Oliver fell into step beside him, running through the meeting agenda in the calm tone of routine.
“Patricia has the quarterly analysis. Richard has a Henley account update. Marcus wants to discuss—”
“Mm.” Sebastian was somewhere else entirely.
This is going to hurt. Oliver exhaled inwardly.
The conference room filled in its daily rhythm — managers with tablets, assistants with printouts, the full corporate ballet in motion. Patricia launched into her presentation. Charts lit up the screen.
“The budget exceeded projections by eighteen percent,” she finished, with obvious satisfaction.
“If the numbers are that strong,” Sebastian said, “why would a client leave?”
Silence.
“Sorry?” Patricia blinked.
“A client.” Calm, precise. “If everything’s working, what would make someone walk away?”
“We haven’t lost any clients this quarter,” she said, eyes darting nervously to her notes.
“Hypothetically.” Sebastian waved a hand. “If everything were perfect, what might still make someone go?”
Oliver closed his eyes for three seconds. Good Lord.
Richard attempted a rescue.
“Well, sometimes clients consolidate vendors, or—”
“Exactly.” Sebastian nodded. “And Calderstone is doing well, isn’t it?”
Everyone nodded.
“So why would a valuable team member leave without complaints? Without any warning? What makes someone just… walk away?”
His fingers drummed against the table. Steady, measured — the rhythm he fell into during negotiations heading somewhere bad, when he wasn’t ready to admit it yet.
Marcus shifted in his seat.
“Are we still talking about clients?”
“Aren’t we?” Sebastian replied, as though he wasn’t entirely sure himself.
Oliver pressed his fingers to the bridge of his nose. Sebastian — brilliant strategist, industry legend, and a complete disaster when it came to emotions — was currently analyzing Eve’s resignation through the lens of business theory.

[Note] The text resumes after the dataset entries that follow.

(** * Application constructs: keyed table, relational cluster, load balancer

    A shallow embedding of the three construct builders
    ([ApplicationDynamoDBTable], [ApplicationRDSCluster] and
    [ApplicationLoadBalancer]) and the properties their specification states.

    Every builder is a TypeScript constructor that registers resource
    declarations as children of [this] and may throw.  It is embedded as a
    computation in a state-and-exception monad: the state is the list of
    declarations registered so far, in order, and a throw keeps the
    declarations registered before it.  What the constructs library and the
    synthesis engine do, which are not part of these sources, enters as
    parameters: the attributes a handle exposes and the message of the
    library's error for an id that is already taken. *)

From Stdlib Require Import String Ascii List ZArith Bool Lia DecimalString.
Import ListNotations.

Open Scope string_scope.

(** ** JavaScript values and string primitives *)

Module Js.

(** What a [throw] or a failing primitive raises. *)
Inductive Thrown : Type :=
| Error (message : string)
| TypeError (message : string).

(** A field typed [T | IResolvable]: a plain value, or a token object that
    only the synthesis engine resolves. *)
Inductive Resolvable (A : Type) : Type :=
| Value (a : A)
| Token.
Arguments Value {A} a.
Arguments Token {A}.

(** Truthiness of an optional string: [undefined] and [''] are falsy. *)
Definition truthy_string (s : option string) : bool :=
  match s with
  | None => false
  | Some "" => false
  | Some _ => true
  end.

Three months. An absolute bloodbath.
Patricia cleared her throat carefully.
“Can we… get back to the results?”
“Of course.” Sebastian gestured for her to continue, then spent the next ten minutes asking questions that subtly circled retention strategy, employee satisfaction, and what it means to feel valued in a professional relationship.
When the meeting ended, everyone looked like they’d participated in an existential experiment rather than a quarterly review.
Oliver gathered his notes.
“Subtle, Sebastian.”
“What?” Sebastian frowned, apparently genuine.
“Nothing.” Oliver stood, face neutral. “Do you want me to schedule your next existential spiral for Monday, or would you rather work through it over the weekend?”
Sebastian leveled a look at him that could melt stainless steel.
“I don’t have existential spirals.”
“Of course not. And I’m a saint.” Oliver smiled with great innocence. “My mistake.”
He walked out, leaving Sebastian in the middle of the conference room, surrounded by abandoned mugs and the wreckage of what was supposed to be a routine Friday meeting.
Three months.
Oliver was going to need a lot of alcohol.